A month into my diet changes, I rejoined Spark and I discovered their fitness videos here. I started with those and when they became too easy I moved into more intermediete videos I found on youtube. I still use 2 from Spark; Nicole's kickboxing as a warm up and her atheletic interval training video. In addition to those I do one called "HIIT Cardio" (it isn't real HIIT but it is a heart pumping video) it's kind of a rip off from Turbo Jam. Another is "Total Dance Fitness", it's a bit of a beginner work out but I love how LT (the trainer) warms you up and stretches you out at the end. It's also a fun dance routine and I like to use it at the end of my workout because it makes me feel like warm pudding. The other is one by Denise Austin and is a kickboxing inspired routine that focuses on HIIT. Denise has a ton of different videos on youtube. Dec 1st I'm starting "Jillian Micheal's 30 day Shred" which can also be found on youtube.
"Toning" is marketing muscles to women who are afraid if they pick up a barbell, they'll leave the gym looking like She-Hulk. It doesn't happen, what does happen is you get results. Lifting Barbie weights does nothing but waste time.
11/1/12 7:10 A
I live in the Pacific NW where we have rain almost every day from late October through April. While I don't ride my bike in the rain, I do ride it all winter. I just have to dress with more layers than in summer and have a good light on the bike.
There are a myriad of activities one can do at home, outside or at a private or public gym for exercise. If you can walk,you can do a lot for yourself. You can mix it up with slow walking and speed, or race walking. You can walk short distance on rest days, and long distance on other days. You can do it alone, or with others and it can be done anywhere in the world at your convenience.
Go for it!
10/26/12 8:07 A
Thank you for your advice, Coach Nancy.
I have a "trainer" for my bicycle - so that I can ride it inside during the winter. I'm hoping that will be a great addition to my walks with the dog and any other activities I do
10/25/12 10:57 P
Thank you very much Coach, I will do just that.

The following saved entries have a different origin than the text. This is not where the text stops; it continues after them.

Definition query_printTable (events : list CliEvent) (continueToken : string) : M unit :=
  get! _ := table false (query_eventsToTable events) in
  if negb (continueToken =? "")%string then
    nsay [ErrOut (newline +:+ "More results available. Use --continue-after '" +:+ continueToken
                  +:+ "' to get the next page." +:+ newline);
          ErrOut ("Or use --all-pages to fetch all results automatically." +:+ newline)]
  else err_out (newline +:+ "No more results." +:+ newline).
Definition query_printResults (o : QueryOptions) (result : QueryObject AuditLogQuerySpec CliEvent) : M unit :=
  if IsDefaultOutputFormat (qo_Format o) then query_printTable (q_Results result) (q_Continue result)
  else print_formatted (default "" (qo_Format o)) "EventList" (q_Results result).

Definition query_runSinglePage (o : QueryOptions) : M unit :=
  try! result := request (query_spec o (qo_ContinueAfter o)) or (fun e => nfail (wrap_with "query failed: " e)) in
  query_printResults o result.

(** Pages after the first are printed without column definitions, by the same
    printer. *)
Definition query_show_page (o : QueryOptions) (pageNum : nat) (events : list CliEvent) : M (list CliEvent) :=
  if IsDefaultOutputFormat (qo_Format o) then
    get! _ := table false (if (pageNum =? 1)%nat then query_eventsToTable events
                           else {| t_columns := []; t_rows := query_eventsToRows events |}) in
    nret []
  else nret events.
Definition query_runAllPages (fuel : nat) (o : QueryOptions) : M (option unit) :=
  get! r := all_pages fuel false (query_spec o) (query_show_page o) "" 1 0 [] in
  match r with
  | None => nret None
  | Some (all, _) =>
      if IsDefaultOutputFormat (qo_Format o) then nret (Some tt)
      else done (print_formatted (default "" (qo_Format o)) "EventList" all)
  end.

Fitness Minutes: (112,042)
46,222 10/25/12 7:05 P
You don't have to be a runner to become fit and healthy. That being said, one of the biggest reasons people give up on running is that they try too hard to do too much too soon so that they end up injured. The deal with running is to have a STRONG walking base of 5 walks a week of at least 30 minutes in duration for several months. If you have that base, you can then throw in short running segments of say 30 seconds every 5 minutes or so, then bring your speed back down, allow your heart rate to recover for 5 minutes than up the speed again for 30 seconds. If you are running on a treadmill I do recommend that you raise the incline to 1-2% so that it takes the pressure off your knees. And do not feel the need to run daily. Remember your body makes the adaptation to running (or any exercise for that matter) when you are not running, so allow a good 48 hour recovery between runs. On your non-run days doing a nice walk would be great.
I hope this helps!
10/25/12 6:46 P
I used to be on SP almost a year ago but just got back onto it today. My main focus: Exercise to reduce weight and be healthier.
Most people I have spoken to have said to jog or run at least 4-5 times a week but the problem with that is, I can't run for very long or at any higher speed than 4-5MPH (on treadmill) because of the pain I develop in my knee. It has gotten much better with the insoles I bought to help the curve at the bottom of my feet but I'm afraid the pain will come back.
Is there any alternative exercises anyone can suggest as alternative to running. I have been riding my bicycle throughout the summer but the weather is getting much cooler to be able to do that. (past few days have been nicer than weeks earlier).